Brief =>
In the listing that follows, locate the line containing "(w : World) (text" and the line containing "source was read;". Retype exactly those two lines and every line between them, and nothing more.

-.-.-

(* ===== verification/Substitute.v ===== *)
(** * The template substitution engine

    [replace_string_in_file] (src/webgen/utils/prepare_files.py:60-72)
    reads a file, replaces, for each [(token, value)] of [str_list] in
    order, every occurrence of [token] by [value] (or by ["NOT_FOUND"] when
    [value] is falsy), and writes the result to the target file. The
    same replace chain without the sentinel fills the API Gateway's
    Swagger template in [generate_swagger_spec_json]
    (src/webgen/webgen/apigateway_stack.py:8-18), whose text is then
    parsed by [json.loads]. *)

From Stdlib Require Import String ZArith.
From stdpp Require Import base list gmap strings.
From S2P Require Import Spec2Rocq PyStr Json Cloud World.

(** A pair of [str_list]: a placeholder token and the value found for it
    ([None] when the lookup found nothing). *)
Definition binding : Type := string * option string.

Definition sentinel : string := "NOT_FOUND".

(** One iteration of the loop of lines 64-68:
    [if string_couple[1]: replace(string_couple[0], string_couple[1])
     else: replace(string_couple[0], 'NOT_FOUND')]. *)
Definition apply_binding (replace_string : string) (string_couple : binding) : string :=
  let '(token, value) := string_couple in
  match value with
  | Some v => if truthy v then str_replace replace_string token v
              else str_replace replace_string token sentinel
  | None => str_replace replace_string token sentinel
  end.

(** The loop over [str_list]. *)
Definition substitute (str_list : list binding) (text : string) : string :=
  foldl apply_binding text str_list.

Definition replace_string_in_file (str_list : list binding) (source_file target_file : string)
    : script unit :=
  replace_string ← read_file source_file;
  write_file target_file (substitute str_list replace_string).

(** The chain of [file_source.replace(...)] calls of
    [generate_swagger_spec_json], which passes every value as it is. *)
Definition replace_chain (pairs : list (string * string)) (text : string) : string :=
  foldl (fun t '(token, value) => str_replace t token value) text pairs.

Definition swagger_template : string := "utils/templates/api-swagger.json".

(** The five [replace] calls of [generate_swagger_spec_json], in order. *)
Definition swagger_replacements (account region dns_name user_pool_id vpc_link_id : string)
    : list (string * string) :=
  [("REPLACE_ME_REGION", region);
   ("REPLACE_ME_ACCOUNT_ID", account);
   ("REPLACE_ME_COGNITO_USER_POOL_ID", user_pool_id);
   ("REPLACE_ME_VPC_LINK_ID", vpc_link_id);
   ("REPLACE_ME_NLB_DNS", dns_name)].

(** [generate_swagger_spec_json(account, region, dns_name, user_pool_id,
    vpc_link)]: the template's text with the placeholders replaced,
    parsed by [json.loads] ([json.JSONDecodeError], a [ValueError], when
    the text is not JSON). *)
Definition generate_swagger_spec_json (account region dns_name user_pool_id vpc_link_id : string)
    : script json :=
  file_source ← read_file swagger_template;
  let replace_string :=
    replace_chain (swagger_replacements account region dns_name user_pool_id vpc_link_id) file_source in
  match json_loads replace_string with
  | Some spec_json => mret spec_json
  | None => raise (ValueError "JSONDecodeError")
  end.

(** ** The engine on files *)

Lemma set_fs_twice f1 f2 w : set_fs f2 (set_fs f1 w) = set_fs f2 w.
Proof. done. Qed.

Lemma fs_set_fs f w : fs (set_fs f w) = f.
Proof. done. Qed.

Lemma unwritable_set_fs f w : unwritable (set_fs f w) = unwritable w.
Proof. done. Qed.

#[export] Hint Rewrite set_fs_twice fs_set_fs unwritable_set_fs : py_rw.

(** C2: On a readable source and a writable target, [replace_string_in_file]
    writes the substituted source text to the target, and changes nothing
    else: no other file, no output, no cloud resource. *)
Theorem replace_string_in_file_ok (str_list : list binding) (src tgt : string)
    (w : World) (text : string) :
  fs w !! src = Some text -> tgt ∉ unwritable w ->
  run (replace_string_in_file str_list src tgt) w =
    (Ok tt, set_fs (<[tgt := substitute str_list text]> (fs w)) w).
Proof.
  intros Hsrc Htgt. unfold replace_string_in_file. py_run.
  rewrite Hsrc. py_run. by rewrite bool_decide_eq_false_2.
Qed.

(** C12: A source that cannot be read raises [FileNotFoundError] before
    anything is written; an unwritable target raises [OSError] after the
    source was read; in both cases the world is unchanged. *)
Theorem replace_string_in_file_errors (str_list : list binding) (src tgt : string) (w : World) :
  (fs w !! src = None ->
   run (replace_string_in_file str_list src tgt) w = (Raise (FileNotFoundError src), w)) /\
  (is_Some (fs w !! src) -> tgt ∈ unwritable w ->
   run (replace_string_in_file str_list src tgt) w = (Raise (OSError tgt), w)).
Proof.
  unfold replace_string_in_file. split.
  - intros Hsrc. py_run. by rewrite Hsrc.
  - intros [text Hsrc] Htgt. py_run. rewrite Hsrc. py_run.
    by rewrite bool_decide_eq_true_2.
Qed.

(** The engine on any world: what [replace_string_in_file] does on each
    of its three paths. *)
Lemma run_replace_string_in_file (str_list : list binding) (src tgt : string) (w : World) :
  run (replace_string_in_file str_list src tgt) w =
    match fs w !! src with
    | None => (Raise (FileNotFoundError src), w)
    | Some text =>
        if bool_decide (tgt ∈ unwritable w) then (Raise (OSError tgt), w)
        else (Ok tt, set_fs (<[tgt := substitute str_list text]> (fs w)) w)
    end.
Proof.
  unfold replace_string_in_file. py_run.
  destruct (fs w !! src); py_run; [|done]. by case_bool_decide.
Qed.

-.-.-

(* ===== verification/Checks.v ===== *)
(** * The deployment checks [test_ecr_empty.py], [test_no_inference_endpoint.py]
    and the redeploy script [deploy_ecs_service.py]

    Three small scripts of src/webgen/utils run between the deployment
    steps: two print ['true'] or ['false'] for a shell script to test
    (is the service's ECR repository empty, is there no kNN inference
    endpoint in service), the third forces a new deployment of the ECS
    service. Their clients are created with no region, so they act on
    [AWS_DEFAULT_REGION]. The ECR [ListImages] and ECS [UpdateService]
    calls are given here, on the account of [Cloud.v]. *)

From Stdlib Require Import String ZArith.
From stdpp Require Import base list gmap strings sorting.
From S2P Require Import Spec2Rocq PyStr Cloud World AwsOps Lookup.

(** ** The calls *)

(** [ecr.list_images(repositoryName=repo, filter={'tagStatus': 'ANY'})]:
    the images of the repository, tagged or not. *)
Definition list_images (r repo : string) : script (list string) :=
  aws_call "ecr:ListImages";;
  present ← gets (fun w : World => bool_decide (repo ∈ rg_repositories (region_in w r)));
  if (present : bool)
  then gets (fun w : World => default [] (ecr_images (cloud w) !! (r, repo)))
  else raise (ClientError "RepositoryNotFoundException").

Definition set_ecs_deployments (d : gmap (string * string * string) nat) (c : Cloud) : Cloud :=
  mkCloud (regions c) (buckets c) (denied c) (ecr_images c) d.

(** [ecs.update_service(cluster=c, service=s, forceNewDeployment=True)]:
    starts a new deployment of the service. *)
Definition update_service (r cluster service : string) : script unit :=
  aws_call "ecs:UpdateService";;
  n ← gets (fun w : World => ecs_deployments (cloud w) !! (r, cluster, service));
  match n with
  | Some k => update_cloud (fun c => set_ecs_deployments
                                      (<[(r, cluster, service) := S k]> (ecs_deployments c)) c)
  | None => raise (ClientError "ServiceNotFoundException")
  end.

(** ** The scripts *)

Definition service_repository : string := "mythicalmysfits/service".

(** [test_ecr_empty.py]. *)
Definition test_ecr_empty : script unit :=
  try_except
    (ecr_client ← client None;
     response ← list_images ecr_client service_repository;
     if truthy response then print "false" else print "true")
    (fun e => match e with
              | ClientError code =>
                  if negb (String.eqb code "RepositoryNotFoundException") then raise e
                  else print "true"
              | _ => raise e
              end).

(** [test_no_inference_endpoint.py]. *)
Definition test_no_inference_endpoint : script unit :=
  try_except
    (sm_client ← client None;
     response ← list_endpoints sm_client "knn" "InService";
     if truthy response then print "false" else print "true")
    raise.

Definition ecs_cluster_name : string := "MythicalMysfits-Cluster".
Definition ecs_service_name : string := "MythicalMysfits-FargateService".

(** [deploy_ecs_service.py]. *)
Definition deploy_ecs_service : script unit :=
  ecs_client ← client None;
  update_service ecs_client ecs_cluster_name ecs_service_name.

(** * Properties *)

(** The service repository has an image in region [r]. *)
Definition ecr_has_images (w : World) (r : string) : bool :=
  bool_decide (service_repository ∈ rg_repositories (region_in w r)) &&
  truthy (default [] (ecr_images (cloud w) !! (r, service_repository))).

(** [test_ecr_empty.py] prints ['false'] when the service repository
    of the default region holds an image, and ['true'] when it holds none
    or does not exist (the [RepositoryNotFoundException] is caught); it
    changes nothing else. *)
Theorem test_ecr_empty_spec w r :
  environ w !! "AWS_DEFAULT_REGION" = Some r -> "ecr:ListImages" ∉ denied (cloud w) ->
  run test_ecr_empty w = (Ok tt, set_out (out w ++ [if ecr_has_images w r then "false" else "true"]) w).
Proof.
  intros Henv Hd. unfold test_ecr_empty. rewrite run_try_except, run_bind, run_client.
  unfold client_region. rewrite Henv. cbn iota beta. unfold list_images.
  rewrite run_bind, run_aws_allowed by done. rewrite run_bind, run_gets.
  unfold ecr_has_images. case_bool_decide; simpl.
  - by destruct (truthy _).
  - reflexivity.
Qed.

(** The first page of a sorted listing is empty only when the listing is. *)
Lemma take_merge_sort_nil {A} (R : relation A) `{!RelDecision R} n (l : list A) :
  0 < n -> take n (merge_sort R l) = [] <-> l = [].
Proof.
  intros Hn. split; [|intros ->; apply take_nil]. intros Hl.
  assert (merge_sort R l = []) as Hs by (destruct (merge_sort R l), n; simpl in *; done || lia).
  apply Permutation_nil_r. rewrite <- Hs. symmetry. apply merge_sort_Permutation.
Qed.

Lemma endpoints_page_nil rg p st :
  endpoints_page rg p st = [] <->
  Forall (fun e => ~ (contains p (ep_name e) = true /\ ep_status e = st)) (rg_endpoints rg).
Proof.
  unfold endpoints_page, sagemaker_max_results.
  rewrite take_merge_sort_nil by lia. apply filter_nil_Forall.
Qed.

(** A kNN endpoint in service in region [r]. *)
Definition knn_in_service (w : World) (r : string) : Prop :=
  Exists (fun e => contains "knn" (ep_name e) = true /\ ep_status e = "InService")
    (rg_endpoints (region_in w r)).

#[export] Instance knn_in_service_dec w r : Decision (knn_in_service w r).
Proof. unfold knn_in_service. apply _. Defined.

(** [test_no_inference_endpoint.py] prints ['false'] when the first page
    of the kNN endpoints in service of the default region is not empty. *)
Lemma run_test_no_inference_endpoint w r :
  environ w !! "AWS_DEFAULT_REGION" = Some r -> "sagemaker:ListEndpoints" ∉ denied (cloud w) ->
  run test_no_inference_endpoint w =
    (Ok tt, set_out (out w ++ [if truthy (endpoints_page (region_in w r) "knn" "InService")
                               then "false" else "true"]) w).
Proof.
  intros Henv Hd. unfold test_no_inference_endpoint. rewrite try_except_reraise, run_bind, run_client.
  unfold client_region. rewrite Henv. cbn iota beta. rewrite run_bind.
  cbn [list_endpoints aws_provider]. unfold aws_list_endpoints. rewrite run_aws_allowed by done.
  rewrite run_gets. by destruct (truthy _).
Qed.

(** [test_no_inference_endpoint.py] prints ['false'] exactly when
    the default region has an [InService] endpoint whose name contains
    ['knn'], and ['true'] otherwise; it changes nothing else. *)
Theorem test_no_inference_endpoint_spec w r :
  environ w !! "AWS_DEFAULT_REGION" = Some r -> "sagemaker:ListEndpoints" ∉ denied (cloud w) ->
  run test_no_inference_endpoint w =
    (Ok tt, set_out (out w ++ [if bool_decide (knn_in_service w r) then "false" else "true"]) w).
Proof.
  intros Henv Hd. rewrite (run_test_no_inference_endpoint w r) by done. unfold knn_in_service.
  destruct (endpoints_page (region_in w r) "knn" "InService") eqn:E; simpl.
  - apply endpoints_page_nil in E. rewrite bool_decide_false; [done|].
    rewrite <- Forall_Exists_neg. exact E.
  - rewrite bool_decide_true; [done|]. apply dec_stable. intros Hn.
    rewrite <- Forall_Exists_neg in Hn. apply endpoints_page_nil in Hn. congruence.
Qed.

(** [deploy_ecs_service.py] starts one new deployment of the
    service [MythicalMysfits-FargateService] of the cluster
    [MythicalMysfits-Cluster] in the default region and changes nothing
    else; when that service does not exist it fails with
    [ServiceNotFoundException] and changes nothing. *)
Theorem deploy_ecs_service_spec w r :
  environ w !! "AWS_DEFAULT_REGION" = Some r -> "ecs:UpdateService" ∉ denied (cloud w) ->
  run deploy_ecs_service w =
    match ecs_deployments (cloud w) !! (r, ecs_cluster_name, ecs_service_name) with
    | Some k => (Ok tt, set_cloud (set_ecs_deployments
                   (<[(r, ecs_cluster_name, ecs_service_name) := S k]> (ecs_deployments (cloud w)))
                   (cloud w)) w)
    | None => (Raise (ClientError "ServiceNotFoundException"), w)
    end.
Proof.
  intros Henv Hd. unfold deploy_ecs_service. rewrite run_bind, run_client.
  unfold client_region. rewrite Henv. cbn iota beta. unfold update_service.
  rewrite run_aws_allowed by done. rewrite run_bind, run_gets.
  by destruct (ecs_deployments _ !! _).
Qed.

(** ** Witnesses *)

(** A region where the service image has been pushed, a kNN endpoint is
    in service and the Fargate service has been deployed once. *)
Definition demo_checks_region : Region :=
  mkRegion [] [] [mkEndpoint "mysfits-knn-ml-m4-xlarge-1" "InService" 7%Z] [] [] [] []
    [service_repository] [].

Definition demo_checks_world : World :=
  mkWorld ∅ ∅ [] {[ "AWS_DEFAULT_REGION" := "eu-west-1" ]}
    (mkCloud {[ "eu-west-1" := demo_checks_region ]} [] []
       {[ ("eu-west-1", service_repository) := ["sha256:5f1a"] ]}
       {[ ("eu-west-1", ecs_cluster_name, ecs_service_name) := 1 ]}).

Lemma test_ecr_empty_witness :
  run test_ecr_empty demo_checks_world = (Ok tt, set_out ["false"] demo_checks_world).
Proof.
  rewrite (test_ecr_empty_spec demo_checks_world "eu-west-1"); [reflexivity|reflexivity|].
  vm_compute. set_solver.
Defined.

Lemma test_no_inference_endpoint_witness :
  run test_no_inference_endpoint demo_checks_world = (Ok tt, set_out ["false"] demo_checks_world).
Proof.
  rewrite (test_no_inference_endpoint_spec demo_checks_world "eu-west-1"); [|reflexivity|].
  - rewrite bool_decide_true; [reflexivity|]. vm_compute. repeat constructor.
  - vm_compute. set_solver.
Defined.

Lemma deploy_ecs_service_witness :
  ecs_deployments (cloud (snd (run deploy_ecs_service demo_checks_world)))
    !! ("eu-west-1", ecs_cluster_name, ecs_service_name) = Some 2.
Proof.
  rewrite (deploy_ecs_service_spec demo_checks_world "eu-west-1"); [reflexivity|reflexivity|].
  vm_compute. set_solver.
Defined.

-.-.-

Task output =>
    (w : World) (text : string) :
  fs w !! src = Some text -> tgt ∉ unwritable w ->
  run (replace_string_in_file str_list src tgt) w =
    (Ok tt, set_fs (<[tgt := substitute str_list text]> (fs w)) w).
Proof.
  intros Hsrc Htgt. unfold replace_string_in_file. py_run.
  rewrite Hsrc. py_run. by rewrite bool_decide_eq_false_2.
Qed.

(** C12: A source that cannot be read raises [FileNotFoundError] before
    anything is written; an unwritable target raises [OSError] after the
    source was read; in both cases the world is unchanged. *)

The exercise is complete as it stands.